Problem to solve :: Only the lines below between the ones containing "Hint Resolve keeps_bget_cached : typed." and "Proof. intros Hf. unfold set_bdata. tgo. Qed.", inclusive, are to be reproduced, each exactly as it stands.

________________________________________

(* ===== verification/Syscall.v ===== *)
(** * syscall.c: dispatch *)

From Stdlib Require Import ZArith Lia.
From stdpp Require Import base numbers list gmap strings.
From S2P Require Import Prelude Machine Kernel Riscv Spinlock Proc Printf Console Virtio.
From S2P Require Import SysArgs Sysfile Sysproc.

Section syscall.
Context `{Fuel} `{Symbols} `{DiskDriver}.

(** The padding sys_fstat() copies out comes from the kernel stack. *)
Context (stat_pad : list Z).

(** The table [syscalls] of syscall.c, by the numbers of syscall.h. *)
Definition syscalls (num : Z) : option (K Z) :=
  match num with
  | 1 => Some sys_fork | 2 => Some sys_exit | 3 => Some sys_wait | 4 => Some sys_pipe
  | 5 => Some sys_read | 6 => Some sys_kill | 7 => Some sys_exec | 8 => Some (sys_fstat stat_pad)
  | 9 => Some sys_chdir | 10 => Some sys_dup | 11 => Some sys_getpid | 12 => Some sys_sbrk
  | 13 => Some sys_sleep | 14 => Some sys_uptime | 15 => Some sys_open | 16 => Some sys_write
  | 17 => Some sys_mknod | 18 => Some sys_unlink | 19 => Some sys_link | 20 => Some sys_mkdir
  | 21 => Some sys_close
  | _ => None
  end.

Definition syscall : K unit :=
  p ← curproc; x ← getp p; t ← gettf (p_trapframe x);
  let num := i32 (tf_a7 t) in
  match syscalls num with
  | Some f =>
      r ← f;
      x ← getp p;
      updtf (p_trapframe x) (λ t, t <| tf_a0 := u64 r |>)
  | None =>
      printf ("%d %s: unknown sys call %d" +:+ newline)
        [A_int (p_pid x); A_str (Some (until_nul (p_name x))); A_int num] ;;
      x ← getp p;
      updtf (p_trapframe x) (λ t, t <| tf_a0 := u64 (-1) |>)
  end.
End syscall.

________________________________________

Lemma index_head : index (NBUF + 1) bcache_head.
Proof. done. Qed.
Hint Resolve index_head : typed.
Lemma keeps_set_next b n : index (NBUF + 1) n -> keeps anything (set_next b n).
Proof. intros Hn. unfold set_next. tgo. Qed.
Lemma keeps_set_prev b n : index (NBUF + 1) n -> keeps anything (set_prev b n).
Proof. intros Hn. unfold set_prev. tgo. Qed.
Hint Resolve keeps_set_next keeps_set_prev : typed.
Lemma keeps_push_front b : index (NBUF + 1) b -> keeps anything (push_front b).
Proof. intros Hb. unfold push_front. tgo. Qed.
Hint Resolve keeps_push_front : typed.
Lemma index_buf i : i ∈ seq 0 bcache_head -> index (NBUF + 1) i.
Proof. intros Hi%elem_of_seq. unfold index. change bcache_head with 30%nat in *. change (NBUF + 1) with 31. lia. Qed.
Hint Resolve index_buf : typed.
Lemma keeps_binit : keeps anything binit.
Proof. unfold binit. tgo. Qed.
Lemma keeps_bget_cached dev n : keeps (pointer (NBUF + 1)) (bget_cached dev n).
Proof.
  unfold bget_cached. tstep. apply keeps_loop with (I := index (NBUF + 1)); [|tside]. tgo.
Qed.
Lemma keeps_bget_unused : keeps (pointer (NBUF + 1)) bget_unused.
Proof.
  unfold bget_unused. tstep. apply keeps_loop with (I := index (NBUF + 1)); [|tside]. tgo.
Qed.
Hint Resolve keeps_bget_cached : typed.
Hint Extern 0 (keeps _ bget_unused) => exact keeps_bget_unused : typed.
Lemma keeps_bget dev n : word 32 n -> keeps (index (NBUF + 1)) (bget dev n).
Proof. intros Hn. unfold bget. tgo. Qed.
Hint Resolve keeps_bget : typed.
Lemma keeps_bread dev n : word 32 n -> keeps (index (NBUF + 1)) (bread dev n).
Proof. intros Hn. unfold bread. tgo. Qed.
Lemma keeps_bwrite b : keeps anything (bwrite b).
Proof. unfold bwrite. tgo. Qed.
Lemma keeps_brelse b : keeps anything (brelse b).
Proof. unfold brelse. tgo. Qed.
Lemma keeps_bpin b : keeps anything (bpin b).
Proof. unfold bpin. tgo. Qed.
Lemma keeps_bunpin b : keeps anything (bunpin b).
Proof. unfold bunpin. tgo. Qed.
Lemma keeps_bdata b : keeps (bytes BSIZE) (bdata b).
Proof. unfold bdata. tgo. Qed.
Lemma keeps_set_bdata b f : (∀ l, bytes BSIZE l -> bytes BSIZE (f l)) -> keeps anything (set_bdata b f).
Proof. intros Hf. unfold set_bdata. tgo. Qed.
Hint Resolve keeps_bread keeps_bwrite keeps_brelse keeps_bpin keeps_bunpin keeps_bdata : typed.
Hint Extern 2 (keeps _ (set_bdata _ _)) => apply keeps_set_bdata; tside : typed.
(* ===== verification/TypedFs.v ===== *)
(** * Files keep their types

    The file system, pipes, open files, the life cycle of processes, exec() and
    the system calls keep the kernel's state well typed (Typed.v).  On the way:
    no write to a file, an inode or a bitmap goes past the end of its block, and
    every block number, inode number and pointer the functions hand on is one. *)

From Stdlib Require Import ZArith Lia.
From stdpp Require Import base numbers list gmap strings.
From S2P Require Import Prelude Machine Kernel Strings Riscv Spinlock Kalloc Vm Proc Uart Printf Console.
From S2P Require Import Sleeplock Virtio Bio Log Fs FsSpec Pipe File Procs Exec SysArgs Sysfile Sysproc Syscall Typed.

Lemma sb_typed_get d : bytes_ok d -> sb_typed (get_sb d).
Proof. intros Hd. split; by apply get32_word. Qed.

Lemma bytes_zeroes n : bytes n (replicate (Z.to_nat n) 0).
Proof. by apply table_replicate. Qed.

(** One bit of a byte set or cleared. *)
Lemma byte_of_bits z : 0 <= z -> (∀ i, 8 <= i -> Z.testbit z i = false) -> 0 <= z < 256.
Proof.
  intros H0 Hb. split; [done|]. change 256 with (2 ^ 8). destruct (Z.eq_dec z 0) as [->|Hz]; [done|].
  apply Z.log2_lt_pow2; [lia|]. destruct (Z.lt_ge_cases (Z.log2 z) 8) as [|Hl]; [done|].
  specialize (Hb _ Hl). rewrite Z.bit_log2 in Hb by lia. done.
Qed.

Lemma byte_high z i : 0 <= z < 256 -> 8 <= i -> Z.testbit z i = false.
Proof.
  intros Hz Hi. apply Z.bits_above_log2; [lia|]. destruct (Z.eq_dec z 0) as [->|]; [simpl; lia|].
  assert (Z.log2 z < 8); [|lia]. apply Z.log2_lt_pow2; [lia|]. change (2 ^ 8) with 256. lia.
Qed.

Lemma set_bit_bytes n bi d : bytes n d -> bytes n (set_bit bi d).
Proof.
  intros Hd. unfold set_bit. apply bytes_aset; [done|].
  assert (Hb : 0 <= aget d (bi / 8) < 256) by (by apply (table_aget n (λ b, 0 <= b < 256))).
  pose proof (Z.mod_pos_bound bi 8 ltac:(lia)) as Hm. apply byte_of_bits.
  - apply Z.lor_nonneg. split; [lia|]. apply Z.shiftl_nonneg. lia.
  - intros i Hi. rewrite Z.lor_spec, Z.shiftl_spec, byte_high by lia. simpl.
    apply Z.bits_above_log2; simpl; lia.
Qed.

________________________________________

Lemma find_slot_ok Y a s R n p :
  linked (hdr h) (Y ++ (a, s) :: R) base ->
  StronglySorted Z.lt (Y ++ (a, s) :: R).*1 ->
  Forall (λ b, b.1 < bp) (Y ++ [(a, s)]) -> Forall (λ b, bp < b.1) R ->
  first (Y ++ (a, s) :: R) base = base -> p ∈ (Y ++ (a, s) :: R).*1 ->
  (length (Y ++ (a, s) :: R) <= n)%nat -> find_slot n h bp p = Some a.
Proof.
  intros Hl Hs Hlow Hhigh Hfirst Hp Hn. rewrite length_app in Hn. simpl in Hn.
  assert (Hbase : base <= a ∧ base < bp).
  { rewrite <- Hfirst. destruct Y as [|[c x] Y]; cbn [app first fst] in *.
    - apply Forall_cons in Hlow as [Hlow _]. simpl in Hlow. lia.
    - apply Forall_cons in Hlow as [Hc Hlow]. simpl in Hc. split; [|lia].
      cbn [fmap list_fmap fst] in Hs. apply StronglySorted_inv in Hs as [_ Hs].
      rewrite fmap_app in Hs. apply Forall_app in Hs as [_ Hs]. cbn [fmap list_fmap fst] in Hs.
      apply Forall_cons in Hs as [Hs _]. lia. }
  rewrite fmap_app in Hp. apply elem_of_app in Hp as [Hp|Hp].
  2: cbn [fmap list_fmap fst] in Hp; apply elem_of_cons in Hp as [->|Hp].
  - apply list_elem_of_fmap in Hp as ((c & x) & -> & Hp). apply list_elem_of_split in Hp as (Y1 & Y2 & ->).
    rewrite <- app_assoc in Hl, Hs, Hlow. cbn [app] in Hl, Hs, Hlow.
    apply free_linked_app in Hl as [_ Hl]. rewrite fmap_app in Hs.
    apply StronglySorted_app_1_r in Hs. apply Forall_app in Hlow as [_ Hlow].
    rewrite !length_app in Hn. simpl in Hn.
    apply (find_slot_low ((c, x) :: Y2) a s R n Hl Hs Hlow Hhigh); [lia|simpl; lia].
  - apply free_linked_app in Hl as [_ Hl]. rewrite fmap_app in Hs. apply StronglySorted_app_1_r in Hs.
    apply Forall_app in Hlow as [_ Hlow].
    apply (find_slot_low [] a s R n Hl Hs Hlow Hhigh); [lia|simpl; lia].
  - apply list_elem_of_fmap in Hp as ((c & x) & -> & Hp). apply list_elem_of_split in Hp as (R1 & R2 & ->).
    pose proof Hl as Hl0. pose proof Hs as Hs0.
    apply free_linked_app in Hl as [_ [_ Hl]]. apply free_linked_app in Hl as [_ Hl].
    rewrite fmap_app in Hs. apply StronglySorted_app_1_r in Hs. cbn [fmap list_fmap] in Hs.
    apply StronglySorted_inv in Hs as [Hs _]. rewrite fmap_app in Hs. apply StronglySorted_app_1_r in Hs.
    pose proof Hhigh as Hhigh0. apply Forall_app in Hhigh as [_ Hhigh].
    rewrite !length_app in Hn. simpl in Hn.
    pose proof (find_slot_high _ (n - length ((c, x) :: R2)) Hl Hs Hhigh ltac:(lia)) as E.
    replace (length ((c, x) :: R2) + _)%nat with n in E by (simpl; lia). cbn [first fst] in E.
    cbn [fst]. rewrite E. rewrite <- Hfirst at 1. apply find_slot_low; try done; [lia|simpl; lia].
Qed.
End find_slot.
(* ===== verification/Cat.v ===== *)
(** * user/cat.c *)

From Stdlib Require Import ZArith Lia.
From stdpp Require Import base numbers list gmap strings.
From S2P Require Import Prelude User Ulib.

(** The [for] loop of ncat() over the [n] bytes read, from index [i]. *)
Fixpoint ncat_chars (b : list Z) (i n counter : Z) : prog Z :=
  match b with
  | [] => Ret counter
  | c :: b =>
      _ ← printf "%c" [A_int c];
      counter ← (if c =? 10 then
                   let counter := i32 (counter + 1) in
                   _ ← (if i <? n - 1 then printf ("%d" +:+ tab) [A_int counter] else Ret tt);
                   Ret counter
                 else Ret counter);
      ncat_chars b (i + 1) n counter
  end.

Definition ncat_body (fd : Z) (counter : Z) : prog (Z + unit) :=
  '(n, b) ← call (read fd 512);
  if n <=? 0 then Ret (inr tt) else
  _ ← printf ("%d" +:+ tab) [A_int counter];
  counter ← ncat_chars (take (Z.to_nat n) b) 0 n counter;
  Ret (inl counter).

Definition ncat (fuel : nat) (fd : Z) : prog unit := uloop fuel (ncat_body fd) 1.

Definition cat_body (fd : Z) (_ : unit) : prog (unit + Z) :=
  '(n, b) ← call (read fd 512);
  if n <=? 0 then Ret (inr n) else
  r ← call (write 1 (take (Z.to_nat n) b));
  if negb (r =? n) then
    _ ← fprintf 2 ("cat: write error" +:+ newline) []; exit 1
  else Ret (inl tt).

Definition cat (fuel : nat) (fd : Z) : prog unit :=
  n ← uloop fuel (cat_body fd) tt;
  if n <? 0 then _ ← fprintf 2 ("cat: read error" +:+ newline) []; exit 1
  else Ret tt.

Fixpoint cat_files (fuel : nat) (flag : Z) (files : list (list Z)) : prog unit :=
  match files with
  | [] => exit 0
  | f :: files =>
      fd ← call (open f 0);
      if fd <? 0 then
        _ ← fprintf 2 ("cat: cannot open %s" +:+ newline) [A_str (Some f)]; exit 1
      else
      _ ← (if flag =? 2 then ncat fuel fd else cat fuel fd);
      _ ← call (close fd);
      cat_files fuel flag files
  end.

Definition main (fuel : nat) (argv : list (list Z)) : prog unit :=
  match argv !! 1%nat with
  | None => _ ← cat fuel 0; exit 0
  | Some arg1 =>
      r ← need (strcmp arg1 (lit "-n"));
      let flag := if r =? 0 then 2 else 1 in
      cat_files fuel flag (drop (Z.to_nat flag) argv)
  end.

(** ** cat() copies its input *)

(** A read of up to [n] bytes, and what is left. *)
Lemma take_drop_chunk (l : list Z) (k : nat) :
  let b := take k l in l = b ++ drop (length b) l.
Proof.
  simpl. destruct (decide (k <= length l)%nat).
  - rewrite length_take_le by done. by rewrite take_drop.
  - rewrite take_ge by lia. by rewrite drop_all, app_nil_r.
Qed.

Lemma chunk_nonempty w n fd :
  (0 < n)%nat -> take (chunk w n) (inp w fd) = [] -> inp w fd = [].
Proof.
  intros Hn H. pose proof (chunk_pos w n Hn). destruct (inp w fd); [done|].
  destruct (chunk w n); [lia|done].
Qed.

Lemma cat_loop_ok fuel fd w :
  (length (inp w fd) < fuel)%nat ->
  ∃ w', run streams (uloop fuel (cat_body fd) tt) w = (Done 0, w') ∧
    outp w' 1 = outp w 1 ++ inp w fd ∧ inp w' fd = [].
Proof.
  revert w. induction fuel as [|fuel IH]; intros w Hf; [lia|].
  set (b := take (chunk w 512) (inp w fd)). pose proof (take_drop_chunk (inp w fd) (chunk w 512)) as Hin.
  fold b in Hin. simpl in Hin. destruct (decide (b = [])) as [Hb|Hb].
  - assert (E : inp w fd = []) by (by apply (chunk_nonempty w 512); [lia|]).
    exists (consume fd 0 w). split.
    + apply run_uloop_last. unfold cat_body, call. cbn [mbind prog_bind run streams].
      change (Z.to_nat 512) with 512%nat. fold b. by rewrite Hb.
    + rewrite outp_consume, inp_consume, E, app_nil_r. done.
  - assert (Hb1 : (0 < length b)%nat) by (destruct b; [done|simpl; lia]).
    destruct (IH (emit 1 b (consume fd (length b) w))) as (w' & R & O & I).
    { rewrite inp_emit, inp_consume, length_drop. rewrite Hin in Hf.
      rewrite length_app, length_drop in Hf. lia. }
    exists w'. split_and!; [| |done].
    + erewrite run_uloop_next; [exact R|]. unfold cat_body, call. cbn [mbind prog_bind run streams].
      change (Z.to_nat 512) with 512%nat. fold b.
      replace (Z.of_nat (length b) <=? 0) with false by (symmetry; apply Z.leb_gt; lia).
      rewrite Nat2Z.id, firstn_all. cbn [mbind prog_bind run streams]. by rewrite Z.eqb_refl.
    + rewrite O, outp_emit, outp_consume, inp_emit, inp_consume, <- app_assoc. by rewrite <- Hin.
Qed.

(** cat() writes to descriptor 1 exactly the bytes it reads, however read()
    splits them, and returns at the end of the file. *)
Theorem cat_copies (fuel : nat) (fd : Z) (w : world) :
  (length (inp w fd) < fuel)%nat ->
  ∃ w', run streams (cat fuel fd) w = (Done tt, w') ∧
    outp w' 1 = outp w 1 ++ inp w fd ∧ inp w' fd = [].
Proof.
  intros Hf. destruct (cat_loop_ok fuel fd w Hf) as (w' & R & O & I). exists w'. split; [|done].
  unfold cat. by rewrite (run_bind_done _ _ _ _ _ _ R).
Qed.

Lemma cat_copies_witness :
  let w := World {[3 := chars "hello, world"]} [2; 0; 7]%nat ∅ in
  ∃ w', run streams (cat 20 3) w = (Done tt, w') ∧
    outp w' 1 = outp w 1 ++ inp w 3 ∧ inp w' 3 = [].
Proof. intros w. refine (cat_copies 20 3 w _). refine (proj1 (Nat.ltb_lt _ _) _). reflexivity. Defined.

________________________________________

The answer ::
Hint Resolve keeps_bget_cached : typed.
Hint Extern 0 (keeps _ bget_unused) => exact keeps_bget_unused : typed.
Lemma keeps_bget dev n : word 32 n -> keeps (index (NBUF + 1)) (bget dev n).
Proof. intros Hn. unfold bget. tgo. Qed.
Hint Resolve keeps_bget : typed.
Lemma keeps_bread dev n : word 32 n -> keeps (index (NBUF + 1)) (bread dev n).
Proof. intros Hn. unfold bread. tgo. Qed.
Lemma keeps_bwrite b : keeps anything (bwrite b).
Proof. unfold bwrite. tgo. Qed.
Lemma keeps_brelse b : keeps anything (brelse b).
Proof. unfold brelse. tgo. Qed.
Lemma keeps_bpin b : keeps anything (bpin b).
Proof. unfold bpin. tgo. Qed.
Lemma keeps_bunpin b : keeps anything (bunpin b).
Proof. unfold bunpin. tgo. Qed.
Lemma keeps_bdata b : keeps (bytes BSIZE) (bdata b).
Proof. unfold bdata. tgo. Qed.
Lemma keeps_set_bdata b f : (∀ l, bytes BSIZE l -> bytes BSIZE (f l)) -> keeps anything (set_bdata b f).
Proof. intros Hf. unfold set_bdata. tgo. Qed.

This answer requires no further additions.